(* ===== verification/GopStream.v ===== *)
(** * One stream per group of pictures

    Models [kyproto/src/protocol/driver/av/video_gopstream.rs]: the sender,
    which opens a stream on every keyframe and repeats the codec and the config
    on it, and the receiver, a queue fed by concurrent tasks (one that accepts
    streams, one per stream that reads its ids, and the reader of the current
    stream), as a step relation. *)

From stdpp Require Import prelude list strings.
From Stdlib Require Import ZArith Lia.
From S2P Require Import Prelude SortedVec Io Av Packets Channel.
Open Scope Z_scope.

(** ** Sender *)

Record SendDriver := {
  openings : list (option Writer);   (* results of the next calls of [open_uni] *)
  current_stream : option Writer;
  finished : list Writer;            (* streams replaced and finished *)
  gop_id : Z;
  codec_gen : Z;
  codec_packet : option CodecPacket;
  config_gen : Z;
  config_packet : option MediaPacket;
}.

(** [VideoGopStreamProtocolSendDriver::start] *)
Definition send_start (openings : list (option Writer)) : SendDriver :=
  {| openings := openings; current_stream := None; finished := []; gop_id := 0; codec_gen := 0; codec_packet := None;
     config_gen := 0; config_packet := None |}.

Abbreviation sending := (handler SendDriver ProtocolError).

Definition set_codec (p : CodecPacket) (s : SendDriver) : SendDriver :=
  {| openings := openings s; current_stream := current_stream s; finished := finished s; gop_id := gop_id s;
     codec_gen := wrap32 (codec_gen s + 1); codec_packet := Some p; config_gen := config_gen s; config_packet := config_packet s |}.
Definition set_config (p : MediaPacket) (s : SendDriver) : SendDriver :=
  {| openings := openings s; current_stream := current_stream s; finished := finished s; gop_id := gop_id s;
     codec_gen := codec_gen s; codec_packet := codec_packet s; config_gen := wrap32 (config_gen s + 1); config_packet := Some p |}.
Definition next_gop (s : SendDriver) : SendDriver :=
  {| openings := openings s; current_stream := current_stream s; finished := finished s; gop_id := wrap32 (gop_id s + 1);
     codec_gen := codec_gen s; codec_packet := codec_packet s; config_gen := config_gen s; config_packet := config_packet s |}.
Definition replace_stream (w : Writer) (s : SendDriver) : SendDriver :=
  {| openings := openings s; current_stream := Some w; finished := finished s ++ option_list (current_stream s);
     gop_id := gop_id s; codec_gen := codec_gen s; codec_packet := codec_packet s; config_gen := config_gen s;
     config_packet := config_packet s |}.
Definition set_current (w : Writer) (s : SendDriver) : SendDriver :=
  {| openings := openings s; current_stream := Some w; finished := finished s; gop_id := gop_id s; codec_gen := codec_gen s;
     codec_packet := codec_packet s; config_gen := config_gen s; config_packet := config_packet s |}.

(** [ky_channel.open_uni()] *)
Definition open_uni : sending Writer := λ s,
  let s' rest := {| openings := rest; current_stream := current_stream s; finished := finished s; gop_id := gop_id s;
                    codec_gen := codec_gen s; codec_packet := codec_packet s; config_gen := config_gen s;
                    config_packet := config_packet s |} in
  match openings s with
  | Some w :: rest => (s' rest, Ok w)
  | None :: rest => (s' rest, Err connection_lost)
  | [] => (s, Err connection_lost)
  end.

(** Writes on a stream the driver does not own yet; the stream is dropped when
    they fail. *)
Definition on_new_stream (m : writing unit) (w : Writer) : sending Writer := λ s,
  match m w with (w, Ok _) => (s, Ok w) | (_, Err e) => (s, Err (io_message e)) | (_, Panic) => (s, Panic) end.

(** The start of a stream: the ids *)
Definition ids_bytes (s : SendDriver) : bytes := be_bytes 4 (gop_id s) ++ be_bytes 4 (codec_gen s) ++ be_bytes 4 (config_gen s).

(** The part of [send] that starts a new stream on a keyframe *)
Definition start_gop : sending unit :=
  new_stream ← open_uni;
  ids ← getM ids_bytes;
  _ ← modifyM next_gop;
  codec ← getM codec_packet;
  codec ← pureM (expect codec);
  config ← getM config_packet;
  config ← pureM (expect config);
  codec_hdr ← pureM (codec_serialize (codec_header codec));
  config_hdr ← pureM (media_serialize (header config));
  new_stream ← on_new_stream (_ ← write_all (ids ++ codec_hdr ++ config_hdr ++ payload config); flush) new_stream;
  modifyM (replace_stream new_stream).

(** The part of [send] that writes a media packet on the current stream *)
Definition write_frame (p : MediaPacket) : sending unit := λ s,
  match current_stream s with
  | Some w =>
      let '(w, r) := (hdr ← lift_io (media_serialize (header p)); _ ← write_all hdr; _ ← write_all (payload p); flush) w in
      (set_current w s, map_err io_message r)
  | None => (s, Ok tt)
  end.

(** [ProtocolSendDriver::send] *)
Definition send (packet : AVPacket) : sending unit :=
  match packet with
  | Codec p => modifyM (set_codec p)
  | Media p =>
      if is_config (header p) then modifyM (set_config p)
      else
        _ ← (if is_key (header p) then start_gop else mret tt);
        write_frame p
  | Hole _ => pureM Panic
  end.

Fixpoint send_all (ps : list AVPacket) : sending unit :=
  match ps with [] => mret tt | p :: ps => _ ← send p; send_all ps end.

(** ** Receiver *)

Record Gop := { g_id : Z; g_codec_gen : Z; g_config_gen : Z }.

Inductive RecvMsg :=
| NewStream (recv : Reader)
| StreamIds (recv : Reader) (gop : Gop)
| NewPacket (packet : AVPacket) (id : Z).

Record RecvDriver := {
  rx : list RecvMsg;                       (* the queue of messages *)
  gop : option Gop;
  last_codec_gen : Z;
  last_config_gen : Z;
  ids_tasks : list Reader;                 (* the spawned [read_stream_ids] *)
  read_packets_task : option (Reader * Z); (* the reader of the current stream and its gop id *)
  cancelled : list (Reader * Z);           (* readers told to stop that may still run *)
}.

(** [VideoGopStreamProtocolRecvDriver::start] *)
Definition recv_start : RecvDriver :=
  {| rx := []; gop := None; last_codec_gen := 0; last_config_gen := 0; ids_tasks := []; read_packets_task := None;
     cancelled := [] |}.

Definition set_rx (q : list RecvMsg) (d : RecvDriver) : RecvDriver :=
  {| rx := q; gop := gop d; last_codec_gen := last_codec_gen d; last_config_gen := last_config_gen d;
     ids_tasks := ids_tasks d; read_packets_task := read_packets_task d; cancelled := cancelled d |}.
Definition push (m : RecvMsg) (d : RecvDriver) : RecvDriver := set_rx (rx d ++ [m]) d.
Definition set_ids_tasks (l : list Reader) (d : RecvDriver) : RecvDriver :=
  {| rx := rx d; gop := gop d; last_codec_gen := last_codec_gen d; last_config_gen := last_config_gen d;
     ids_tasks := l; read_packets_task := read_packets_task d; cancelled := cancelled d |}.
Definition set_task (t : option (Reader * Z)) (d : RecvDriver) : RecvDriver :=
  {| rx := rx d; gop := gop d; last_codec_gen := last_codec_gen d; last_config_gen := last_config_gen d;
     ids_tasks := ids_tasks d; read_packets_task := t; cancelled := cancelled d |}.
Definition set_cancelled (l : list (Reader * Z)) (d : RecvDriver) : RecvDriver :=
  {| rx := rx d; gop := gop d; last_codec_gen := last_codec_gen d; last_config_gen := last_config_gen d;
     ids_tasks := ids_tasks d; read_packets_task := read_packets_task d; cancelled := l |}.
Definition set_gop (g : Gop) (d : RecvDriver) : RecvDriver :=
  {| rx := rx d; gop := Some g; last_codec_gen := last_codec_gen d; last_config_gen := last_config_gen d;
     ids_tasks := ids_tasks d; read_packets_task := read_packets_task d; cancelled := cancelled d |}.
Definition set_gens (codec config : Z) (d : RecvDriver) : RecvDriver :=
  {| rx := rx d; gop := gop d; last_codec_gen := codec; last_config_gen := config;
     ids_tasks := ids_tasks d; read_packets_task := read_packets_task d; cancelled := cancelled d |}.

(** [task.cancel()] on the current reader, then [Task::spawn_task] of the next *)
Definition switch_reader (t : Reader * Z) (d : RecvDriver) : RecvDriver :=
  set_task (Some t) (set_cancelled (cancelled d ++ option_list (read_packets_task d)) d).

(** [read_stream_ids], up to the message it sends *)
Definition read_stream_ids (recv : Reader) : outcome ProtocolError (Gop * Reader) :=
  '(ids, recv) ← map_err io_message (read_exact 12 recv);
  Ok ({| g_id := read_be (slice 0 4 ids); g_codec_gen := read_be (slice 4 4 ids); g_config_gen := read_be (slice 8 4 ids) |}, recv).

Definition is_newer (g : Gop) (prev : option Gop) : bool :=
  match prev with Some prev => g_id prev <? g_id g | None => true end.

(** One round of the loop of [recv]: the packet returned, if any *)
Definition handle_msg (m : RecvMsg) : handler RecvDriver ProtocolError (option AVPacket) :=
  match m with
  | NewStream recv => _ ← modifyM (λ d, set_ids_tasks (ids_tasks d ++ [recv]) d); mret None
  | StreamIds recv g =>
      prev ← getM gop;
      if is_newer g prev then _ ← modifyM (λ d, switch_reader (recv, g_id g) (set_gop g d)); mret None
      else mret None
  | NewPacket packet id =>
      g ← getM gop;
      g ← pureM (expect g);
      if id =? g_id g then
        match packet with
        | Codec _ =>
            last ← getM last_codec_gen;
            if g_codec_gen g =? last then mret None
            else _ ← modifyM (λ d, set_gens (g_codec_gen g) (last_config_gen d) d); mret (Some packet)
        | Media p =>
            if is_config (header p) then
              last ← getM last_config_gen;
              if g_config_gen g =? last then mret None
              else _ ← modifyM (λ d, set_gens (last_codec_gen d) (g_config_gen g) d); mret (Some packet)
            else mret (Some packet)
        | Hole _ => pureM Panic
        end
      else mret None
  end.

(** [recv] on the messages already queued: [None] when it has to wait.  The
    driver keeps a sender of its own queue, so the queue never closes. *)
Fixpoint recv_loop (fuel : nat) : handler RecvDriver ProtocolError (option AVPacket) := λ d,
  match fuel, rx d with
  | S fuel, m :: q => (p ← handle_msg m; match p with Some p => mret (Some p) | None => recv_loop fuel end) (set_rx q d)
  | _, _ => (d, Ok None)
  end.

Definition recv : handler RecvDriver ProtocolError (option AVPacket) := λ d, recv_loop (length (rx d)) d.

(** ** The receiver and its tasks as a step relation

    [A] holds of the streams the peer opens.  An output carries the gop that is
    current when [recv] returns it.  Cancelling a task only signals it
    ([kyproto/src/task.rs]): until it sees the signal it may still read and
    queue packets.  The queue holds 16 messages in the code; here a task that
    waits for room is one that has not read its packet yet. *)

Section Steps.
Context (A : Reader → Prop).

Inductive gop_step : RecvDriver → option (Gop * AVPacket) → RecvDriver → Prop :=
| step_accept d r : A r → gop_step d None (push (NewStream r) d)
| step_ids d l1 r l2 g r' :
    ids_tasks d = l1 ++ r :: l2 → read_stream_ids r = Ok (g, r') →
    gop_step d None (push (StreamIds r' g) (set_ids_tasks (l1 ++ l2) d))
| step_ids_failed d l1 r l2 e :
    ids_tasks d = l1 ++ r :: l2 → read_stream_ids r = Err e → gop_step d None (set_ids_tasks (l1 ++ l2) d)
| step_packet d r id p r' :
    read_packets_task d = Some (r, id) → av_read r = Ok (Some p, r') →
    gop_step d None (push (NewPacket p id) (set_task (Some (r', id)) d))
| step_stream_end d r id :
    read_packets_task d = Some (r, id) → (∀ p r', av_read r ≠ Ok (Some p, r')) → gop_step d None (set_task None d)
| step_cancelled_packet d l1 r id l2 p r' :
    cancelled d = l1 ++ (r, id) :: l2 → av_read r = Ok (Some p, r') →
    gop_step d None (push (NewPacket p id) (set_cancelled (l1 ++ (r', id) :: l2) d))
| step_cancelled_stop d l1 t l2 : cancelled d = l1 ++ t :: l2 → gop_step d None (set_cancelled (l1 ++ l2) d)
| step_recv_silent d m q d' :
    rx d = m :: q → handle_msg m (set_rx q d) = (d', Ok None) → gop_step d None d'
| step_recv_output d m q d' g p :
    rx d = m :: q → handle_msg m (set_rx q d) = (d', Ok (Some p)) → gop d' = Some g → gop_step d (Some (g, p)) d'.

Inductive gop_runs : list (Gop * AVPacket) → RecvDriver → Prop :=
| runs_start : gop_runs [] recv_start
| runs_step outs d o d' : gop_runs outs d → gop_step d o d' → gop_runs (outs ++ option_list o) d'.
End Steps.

################

▶ [Your objective]:
Return the span of lines in the data above that opens at the line with "config_gen := wrap32" and closes at the line with "Definition replace_stream (w", exactly, ends included, nothing else.

▶ [Written solution]:
     codec_gen := codec_gen s; codec_packet := codec_packet s; config_gen := wrap32 (config_gen s + 1); config_packet := Some p |}.
Definition next_gop (s : SendDriver) : SendDriver :=
  {| openings := openings s; current_stream := current_stream s; finished := finished s; gop_id := wrap32 (gop_id s + 1);
     codec_gen := codec_gen s; codec_packet := codec_packet s; config_gen := config_gen s; config_packet := config_packet s |}.
Definition replace_stream (w : Writer) (s : SendDriver) : SendDriver :=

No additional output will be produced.